Well, it’s that time of year, so I’m going to tell you a Christmas story. It’s not the happiest story, but maybe it’s a good story anyway.
When my father was killed many years ago by a drunk driver, I was just out of college at the time and worked for his company. My dad was a printer and made those coffee table books and posters for museums like the Met and the Smithsonian. He loved his clients.
Dad was the king of long-term business relationships…he remembered where a kid went to college, remembered special anniversaries, asked after parents. His clients loved him too. As my father’s employee and especially as his daughter, I felt I owed it to his closest clients to go down to D.C., where Dad did most of his business, and see them in person.

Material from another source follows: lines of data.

(* ===== verification/SnapshotProps.v ===== *)
(** * Properties of snapshots

    Two snapshots are called identical exactly if they have the same content,
    times and depths aside, provided names hold no separators; the lists of a
    comparison are exact.  Separators in names, the fields outside the checksum and
    the fields outside the lists are where the comparison is weaker than it looks. *)

From stdpp Require Import base gmap strings list sorting pretty.
From Stdlib Require Import ZArith Lia Ascii.
From S2P Require Import Prelude Hash Snapshot.

Local Open Scope go_scope.
Local Open Scope Z_scope.

(** ** Joining and cutting text *)

(** The character does not occur in the string. *)
Fixpoint free (c : ascii) (s : string) : Prop :=
  match s with
  | EmptyString => True
  | String x s' => x <> c /\ free c s'
  end.

#[global] Instance free_dec c s : Decision (free c s).
Proof. induction s; simpl; apply _. Defined.

Lemma free_app c a b : free c (a +:+ b) <-> free c a /\ free c b.
Proof. induction a as [|x a IH]; simpl; [tauto|]. setoid_rewrite IH. tauto. Qed.

Lemma cut_unique c a a' r r' :
  free c a -> free c a' -> a +:+ String c r = a' +:+ String c r' -> a = a' /\ r = r'.
Proof.
  revert a'. induction a as [|x a IH]; intros [|x' a']; simpl.
  - naive_solver.
  - intros _ [Hne _] [= <- _]. done.
  - intros [Hne _] _ [= <- _]. done.
  - intros [_ Ha] [_ Ha'] [= -> Heq]. destruct (IH a' Ha Ha' Heq). by subst.
Qed.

You can imagine how it felt to sit in their offices six weeks after my father’s death and have those folks tell me how wonderful my dad was, to have them cry and shake their heads in disbelief that their old friend was gone. But I wanted to make Dad proud—doesn’t every daughter?—so I let them hug me, thanked them for their kindness and told them how much my father had always loved working with them, and how much it meant to my family and me to know how highly they regarded my dad.
It was awful. To this day, it was one of the hardest things I’ve ever had to do. Add to this, I didn’t know anyone in Washington. I didn’t want to go back to an empty room, so I walked around, found myself in Georgetown, which was bright with Christmas lights, awash in wreaths and ribbons, all those posh shops and beautiful restaurants, the elegant townhouses and wrought-iron fences. Snow was falling, and the whole scene looked like a Christmas movie. Georgetown truly is one of the most beautiful neighborhoods in America.

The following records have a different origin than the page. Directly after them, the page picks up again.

(* ===== verification/Validator.v ===== *)
(** * The state validator

    Models src/biz/service/state_validator.go.  The validator compares states
    through the text [fmt.Sprintf("%v", x)] gives for them.  The text of an order
    book contains addresses of its lists, so it is a parameter: [fmt_book] for a
    book and [fmt_checkpoint] for a whole checkpoint; the positions of an engine
    are always the empty map, whose text is "map[]".  DebugPrintCheckpoint only
    logs. *)

From stdpp Require Import base gmap strings list pretty.
From Stdlib Require Import ZArith Lia.
From S2P Require Import Prelude Hash.

Local Open Scope go_scope.
Local Open Scope Z_scope.

Section Validator.
Context {Book Pos : Type}.

Record RecoveryCheckpoint := mkRecoveryCheckpoint {
  rcp_Timestamp : Z;
  rcp_LastEventSeq : Z;
  rcp_OrderCount : Z;
  rcp_TradeCount : Z;
  rcp_OrderBook : option Book;
  rcp_Positions : option Pos;
  rcp_StateChecksum : string;
  rcp_BidLevels : Z;
  rcp_AskLevels : Z;
  rcp_TotalBidQty : Z;
  rcp_TotalAskQty : Z }.

Record ValidationResult := mkValidationResult {
  vr_IsValid : bool;
  vr_ChecksumMatch : bool;
  vr_OrderCountOK : bool;
  vr_TradeCountOK : bool;
  vr_PositionsOK : bool;
  vr_ChecksumMismatch : string;
  vr_OrderCountDifference : Z;
  vr_TradeCountDifference : Z;
  vr_PositionDiffs : gmap string string;
  vr_PreState : string;
  vr_PostState : string }.

Record StateValidator := mkStateValidator {
  sv_lastPreCheckpoint : option RecoveryCheckpoint;
  sv_lastPostCheckpoint : option RecoveryCheckpoint }.

Definition NewStateValidator : StateValidator := mkStateValidator None None.

Context (fmt_book : Book -> string) (fmt_pos : Pos -> string)
        (fmt_checkpoint : RecoveryCheckpoint -> string).
Implicit Types (sv : StateValidator).

(** [fmt.Sprintf("%v", x)] of a pointer or interface. *)
Definition sprint_v {A} (fmt : A -> string) (x : option A) : string := from_option fmt "<nil>" x.

Definition sv_CalculateChecksum (ob : option Book) (positions : option Pos) : string :=
  md5_hex ("orderbook:" +:+ sprint_v fmt_book ob +:+ "|positions:" +:+ sprint_v fmt_pos positions).

(** The engine is given by the book it has for the symbol, if any, and by its
    positions. *)
Definition CaptureCurrentState (matchEngine : option (option Book * Pos)) : option RecoveryCheckpoint :=
  match matchEngine with
  | None => None
  | Some (orderBook, positions) =>
      Some (mkRecoveryCheckpoint 0 0 0 0 orderBook (Some positions)
              (sv_CalculateChecksum orderBook (Some positions)) 0 0 0 0)
  end.

(** The result and the differences it adds. *)
Definition validatePositions (prePositions postPositions : Pos) (diffs : gmap string string)
    : bool * gmap string string :=
  let preStr := fmt_pos prePositions in
  let postStr := fmt_pos postPositions in
  if preStr =s postStr then (true, diffs)
  else (false, <["positions" := "pre=" +:+ preStr +:+ ", post=" +:+ postStr]> diffs).

Definition state_line (cp : RecoveryCheckpoint) : string :=
  "seq=" +:+ pretty (rcp_LastEventSeq cp) +:+ ", orders=" +:+ pretty (rcp_OrderCount cp)
  +:+ ", trades=" +:+ pretty (rcp_TradeCount cp) +:+ ", checksum=" +:+ rcp_StateChecksum cp.

Definition ValidateRecoveryState (preState postState : option RecoveryCheckpoint) sv
    : StateValidator * ValidationResult :=
  match preState, postState with
  | Some pre, Some post =>
      let checksumMatch := rcp_StateChecksum pre =s rcp_StateChecksum post in
      let mismatch := if checksumMatch then ""
                      else "pre=" +:+ rcp_StateChecksum pre +:+ ", post=" +:+ rcp_StateChecksum post in
      let orderOK := rcp_OrderCount pre =? rcp_OrderCount post in
      let orderDiff := if orderOK then 0 else i64 (rcp_OrderCount post - rcp_OrderCount pre) in
      let tradeOK := rcp_TradeCount pre =? rcp_TradeCount post in
      let tradeDiff := if tradeOK then 0 else i64 (rcp_TradeCount post - rcp_TradeCount pre) in
      let '(positionsOK, diffs) :=
        match rcp_Positions pre, rcp_Positions post with
        | Some a, Some b => validatePositions a b ∅
        | _, _ => (true, ∅)
        end in
      (mkStateValidator preState postState,
       mkValidationResult (checksumMatch && orderOK && tradeOK && positionsOK) checksumMatch orderOK
         tradeOK positionsOK mismatch orderDiff tradeDiff diffs (state_line pre) (state_line post))
  | _, _ =>
      (sv, mkValidationResult false false false false false "" 0 0 ∅
             (sprint_v fmt_checkpoint preState) (sprint_v fmt_checkpoint postState))
  end.

Definition CompareOrderBooks (orderbook1 orderbook2 : option Book) : bool * string :=
  let str1 := sprint_v fmt_book orderbook1 in
  let str2 := sprint_v fmt_book orderbook2 in
  if str1 =s str2 then (true, "")
  else (false, "OrderBook differs: pre=" +:+ str1 +:+ ", post=" +:+ str2).

Definition GetLastValidationResult sv : option RecoveryCheckpoint * option RecoveryCheckpoint :=
  (sv_lastPreCheckpoint sv, sv_lastPostCheckpoint sv).

Definition ResetValidationState (sv : StateValidator) : StateValidator := mkStateValidator None None.

(** ** Theorems *)

Lemma validate_some pre post sv :
  let r := (ValidateRecoveryState (Some pre) (Some post) sv).2 in
  vr_IsValid r = true <->
  rcp_StateChecksum pre = rcp_StateChecksum post /\ rcp_OrderCount pre = rcp_OrderCount post /\
  rcp_TradeCount pre = rcp_TradeCount post /\
  (forall a b, rcp_Positions pre = Some a -> rcp_Positions post = Some b -> fmt_pos a = fmt_pos b).
Proof.
  unfold ValidateRecoveryState, validatePositions.
  destruct (rcp_Positions pre) as [a|], (rcp_Positions post) as [b|]; cbn;
    repeat case_bool_decide; cbn; rewrite ?andb_true_iff, ?Z.eqb_eq; naive_solver.
Qed.

(** A validation passes exactly if both states are given, their checksums and
    counts agree and their positions, where both have some, print alike; the
    reported count differences lead from the first state to the second; and the
    validator remembers the states it was given. *)
Theorem validation_exact preState postState sv sv' r :
  ValidateRecoveryState preState postState sv = (sv', r) ->
  (vr_IsValid r = true <->
   exists pre post, preState = Some pre /\ postState = Some post /\
     rcp_StateChecksum pre = rcp_StateChecksum post /\ rcp_OrderCount pre = rcp_OrderCount post /\
     rcp_TradeCount pre = rcp_TradeCount post /\
     (forall a b, rcp_Positions pre = Some a -> rcp_Positions post = Some b -> fmt_pos a = fmt_pos b)) /\
  (forall pre post, preState = Some pre -> postState = Some post ->
     (is_i64 (rcp_OrderCount post) ->
      i64 (rcp_OrderCount pre + vr_OrderCountDifference r) = rcp_OrderCount post) /\
     GetLastValidationResult sv' = (preState, postState)).
Proof.
  intros Hv. split.
  - destruct preState as [pre|], postState as [post|];
      [|cbn in Hv; simplify_eq/=; naive_solver..].
    pose proof (validate_some pre post sv) as Hs. rewrite Hv in Hs. cbn in Hs. rewrite Hs. naive_solver.
  - intros pre post -> ->. unfold ValidateRecoveryState in Hv.
    destruct (match rcp_Positions pre, rcp_Positions post with
              | Some a, Some b => validatePositions a b ∅ | _, _ => (true, ∅) end) as [ok diffs].
    simplify_eq/=. split; [|done]. intros Hr. destruct (Z.eqb_spec (rcp_OrderCount pre) (rcp_OrderCount post)) as [->|].
    + rewrite Z.add_0_r. by apply i64_id.
    + by apply i64_add_sub.
Qed.

(** Captured states carry no counts, so comparing them only compares the text
    of the books and positions, through MD5: with the positions an engine reports,
    which are always empty, the book decides alone. *)
Theorem captured_states_valid b1 b2 p sv :
  let cp1 := CaptureCurrentState (Some (b1, p)) in
  let cp2 := CaptureCurrentState (Some (b2, p)) in
  vr_IsValid (ValidateRecoveryState cp1 cp2 sv).2 = true <->
  sv_CalculateChecksum b1 (Some p) = sv_CalculateChecksum b2 (Some p).
Proof. cbn [CaptureCurrentState]. rewrite validate_some. cbn. naive_solver. Qed.
End Validator.

(** Checkpoints whose books and positions are their own text. *)
Lemma validation_exact_witness :
  let cp n := mkRecoveryCheckpoint (Book := string) (Pos := string) 0 0 n 0 None None "c" 0 0 0 0 in
  i64 (3 + vr_OrderCountDifference
             (ValidateRecoveryState id (fun _ => "&{}") (Some (cp 3)) (Some (cp 5)) NewStateValidator).2) = 5.
Proof.
  intros cp.
  refine (proj1 (proj2 (validation_exact (Book := string) (Pos := string) id (fun _ => "&{}")
    (Some (cp 3)) (Some (cp 5)) NewStateValidator _ _ (surjective_pairing _))
    (cp 3) (cp 5) eq_refl eq_refl) _).
  vm_compute. split; discriminate.
Defined.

But I wasn’t really in the mood for a proper dinner. I spied to a Roy Rogers, figured I’d get a burger and maybe go to the movies and distract myself as long as I could before going back to my room. In front of the restaurant was a homeless man, sitting in the slushy snow on the sidewalk. “Can you spare some change, miss?” he asked. “Sure,” I answered. “But I don’t have any right now. Come in the restaurant, and I’ll get some.”
The guy was white, and he was dirty and skinny, reddish hair. I don’t remember his face too well, but he had a scruffy beard. He followed me in uncertainly—clearly he wouldn’t have been sitting on the street if that restaurant had welcomed the homeless. Up at the counter, I ordered two of everything—burgers, fries, coffee, milkshake (he could use some fattening up). Then I brought the tray back and asked him to eat with me.
He couldn’t believe I’d bought him food. He admitted that he would’ve spent my money on booze, and told me it had been a long time since he ate a square meal (if you could call it that) in a restaurant. “Most folks wouldn’t do this,” he said. “They wouldn’t let me eat with them.”
Before you think this is a story of my goodness, let me tell you something. It isn’t. I was nervous. He did not smell good, this guy. I told him I was married (I wasn’t) and that my husband was meeting me in half an hour. I could’ve afforded to give him a hundred dollars, put him up in a hotel for the night, at least paid for cab fare to a shelter, and I did none of those things. I could’ve bought him a lot more than a hamburger and fries.
But he was thrilled, and I admit that it was kind of nice, sitting there under the disapproving gaze of the Roy Rogers manager. My new pal liked that we were breaking the rules…the rule was, he told me, that you had to buy something to come in the restaurant, and he couldn’t afford even a cup of coffee, being that he spent all his money on alcohol. He slept in his car most of the time, though he would go to a shelter tonight. He showed me a very old and tattered picture of a girl—his daughter. She would be in her twenties now, but he hadn’t seen her in a long time, and indeed, didn’t know where she was anymore.
At the end of the meal, I gave Ted the change from my twenty. He thanked me, and I waved as I crossed the street, sort of concerned that he’d follow me, take my purse, kill me, whatever. He didn’t. He just waved, a huge smile on his face. “God bless you, nice lady!” he shouted.
I’m guessing that Ted has died by now. Life on the street, alcoholism, illness…I’m quite sure I’ll never see him again. But I wish I could because if I did, I’d thank him for giving me the chance to do something decent. I’d tell him how grateful I was that he showed me his most precious possession, that worn picture of his child. I’d apologize for being afraid of him, and thank him for reminding me just how much I had.
Most of all, I’d thank him for being nice to me. I was a lost soul that night with an awful ache in my heart…and Ted, he helped me. In the season of angels and miracles and hope, I think that Ted was a sort of angel because that homeless man gave me a place to sit, a person to talk with, a chance to look outside of myself, at least for a little while.